• _Action item_: Where a line of the entries below includes the string "true", count it. Give only the resulting number.

• _Data for this exercise_:
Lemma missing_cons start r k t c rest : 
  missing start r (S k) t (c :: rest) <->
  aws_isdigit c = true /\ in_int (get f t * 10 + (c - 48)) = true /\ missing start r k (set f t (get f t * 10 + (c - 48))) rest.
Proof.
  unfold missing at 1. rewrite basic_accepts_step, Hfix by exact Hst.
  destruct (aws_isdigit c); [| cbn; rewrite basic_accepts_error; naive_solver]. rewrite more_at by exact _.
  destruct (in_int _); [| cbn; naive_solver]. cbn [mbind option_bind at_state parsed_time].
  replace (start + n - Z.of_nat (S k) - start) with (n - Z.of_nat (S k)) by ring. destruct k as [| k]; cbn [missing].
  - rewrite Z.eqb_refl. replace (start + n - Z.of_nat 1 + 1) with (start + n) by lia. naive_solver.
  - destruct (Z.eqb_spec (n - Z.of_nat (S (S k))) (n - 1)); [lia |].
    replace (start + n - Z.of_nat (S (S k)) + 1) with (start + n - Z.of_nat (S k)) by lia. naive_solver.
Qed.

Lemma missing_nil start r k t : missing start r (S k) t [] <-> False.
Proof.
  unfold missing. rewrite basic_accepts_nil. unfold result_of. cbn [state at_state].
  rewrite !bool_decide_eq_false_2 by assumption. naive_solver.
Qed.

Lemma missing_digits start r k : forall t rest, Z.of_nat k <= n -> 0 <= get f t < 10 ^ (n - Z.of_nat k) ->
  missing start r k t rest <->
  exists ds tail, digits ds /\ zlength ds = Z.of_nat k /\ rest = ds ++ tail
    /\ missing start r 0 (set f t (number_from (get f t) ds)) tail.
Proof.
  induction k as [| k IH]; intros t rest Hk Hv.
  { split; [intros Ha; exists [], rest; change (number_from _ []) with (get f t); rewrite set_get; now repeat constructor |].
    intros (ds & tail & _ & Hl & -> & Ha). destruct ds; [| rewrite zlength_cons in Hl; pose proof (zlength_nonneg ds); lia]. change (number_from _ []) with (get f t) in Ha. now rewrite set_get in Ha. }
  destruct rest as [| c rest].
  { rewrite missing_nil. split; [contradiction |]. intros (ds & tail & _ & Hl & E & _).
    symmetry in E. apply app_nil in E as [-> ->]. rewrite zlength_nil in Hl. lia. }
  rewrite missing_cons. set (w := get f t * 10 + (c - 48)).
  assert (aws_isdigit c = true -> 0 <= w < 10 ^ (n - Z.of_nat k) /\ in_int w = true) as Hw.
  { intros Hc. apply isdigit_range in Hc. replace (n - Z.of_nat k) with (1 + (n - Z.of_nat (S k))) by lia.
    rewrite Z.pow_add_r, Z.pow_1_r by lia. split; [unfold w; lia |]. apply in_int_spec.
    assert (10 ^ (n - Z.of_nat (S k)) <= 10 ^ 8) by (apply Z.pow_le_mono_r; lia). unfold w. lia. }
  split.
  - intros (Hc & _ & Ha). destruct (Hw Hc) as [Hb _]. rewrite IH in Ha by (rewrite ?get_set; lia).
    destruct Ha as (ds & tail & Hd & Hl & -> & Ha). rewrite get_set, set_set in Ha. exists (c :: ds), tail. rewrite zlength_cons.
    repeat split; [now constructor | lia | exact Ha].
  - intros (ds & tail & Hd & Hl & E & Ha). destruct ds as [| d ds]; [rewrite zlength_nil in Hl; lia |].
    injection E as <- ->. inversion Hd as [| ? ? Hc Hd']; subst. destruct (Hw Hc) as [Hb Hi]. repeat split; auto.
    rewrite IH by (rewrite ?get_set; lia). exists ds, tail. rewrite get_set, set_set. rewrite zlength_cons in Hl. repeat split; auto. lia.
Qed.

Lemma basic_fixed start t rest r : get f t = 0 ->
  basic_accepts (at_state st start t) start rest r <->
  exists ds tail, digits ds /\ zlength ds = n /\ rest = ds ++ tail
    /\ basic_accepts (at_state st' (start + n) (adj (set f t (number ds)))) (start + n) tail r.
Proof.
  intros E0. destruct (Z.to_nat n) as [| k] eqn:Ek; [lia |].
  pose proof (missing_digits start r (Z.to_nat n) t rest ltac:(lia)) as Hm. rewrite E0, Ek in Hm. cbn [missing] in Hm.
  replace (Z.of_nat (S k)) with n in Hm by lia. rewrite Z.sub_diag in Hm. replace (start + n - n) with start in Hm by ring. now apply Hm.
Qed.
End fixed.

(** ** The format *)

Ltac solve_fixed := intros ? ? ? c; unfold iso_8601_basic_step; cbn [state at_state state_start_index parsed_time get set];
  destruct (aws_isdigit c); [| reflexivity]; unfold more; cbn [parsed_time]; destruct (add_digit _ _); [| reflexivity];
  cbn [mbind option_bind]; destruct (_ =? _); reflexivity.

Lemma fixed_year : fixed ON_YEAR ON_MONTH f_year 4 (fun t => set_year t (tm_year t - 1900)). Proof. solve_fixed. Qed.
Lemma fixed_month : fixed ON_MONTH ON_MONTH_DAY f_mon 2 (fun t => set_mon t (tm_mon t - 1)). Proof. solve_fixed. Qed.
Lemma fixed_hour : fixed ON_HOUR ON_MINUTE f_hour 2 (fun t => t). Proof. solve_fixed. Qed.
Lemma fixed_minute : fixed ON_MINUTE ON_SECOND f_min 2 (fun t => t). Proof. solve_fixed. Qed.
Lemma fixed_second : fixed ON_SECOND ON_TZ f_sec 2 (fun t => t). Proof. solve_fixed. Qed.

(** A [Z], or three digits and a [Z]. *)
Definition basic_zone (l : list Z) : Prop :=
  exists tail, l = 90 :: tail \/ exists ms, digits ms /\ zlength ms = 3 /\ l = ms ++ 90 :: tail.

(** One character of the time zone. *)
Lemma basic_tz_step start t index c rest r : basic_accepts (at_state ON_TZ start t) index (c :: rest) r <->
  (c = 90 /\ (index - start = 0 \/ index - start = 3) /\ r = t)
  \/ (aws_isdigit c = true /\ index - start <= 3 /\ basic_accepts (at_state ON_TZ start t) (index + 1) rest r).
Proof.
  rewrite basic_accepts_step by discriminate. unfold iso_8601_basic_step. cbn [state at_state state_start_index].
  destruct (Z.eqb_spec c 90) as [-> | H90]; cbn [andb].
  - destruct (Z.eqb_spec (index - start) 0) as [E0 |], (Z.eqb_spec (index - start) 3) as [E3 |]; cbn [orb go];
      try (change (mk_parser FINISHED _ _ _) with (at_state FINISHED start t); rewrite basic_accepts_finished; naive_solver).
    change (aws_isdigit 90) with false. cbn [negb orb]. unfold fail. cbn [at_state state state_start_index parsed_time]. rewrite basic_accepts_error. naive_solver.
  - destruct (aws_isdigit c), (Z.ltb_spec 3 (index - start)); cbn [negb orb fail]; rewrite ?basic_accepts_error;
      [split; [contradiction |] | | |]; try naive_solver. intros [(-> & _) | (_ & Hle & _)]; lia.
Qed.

• _Solution below_: 3